Would you output the entries below only from the line containing "cbn in H1. destruct" through the line containing "[intros [= _", exactly as they stand and with both ends included?

AVAILABLE DATA —
+++++
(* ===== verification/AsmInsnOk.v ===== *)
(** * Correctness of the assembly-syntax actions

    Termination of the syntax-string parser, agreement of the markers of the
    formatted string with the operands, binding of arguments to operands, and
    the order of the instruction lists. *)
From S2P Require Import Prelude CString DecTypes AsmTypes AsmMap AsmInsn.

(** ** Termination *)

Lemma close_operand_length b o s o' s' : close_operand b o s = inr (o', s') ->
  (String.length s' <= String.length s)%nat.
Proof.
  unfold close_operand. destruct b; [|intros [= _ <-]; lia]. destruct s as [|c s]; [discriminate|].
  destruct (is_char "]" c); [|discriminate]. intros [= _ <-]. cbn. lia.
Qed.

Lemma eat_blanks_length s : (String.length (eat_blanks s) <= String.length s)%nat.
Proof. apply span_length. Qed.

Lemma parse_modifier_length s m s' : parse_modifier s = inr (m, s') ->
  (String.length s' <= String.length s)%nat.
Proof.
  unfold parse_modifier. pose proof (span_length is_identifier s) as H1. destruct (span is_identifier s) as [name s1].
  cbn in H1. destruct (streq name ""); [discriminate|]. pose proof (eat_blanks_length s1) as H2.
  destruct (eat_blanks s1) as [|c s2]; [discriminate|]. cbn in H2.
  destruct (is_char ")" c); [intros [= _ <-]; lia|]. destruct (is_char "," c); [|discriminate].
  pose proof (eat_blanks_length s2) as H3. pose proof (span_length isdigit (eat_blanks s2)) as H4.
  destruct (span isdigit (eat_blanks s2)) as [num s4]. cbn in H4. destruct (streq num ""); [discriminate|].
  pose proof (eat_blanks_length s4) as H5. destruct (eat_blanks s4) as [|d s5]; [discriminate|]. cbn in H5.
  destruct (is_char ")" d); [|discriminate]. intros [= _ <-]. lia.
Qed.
+++++
ANSWER TO THIS EXERCISE —
  cbn in H1. destruct (streq name ""); [discriminate|]. pose proof (eat_blanks_length s1) as H2.
  destruct (eat_blanks s1) as [|c s2]; [discriminate|]. cbn in H2.
  destruct (is_char ")" c); [intros [= _ <-]; lia|]. destruct (is_char "," c); [|discriminate].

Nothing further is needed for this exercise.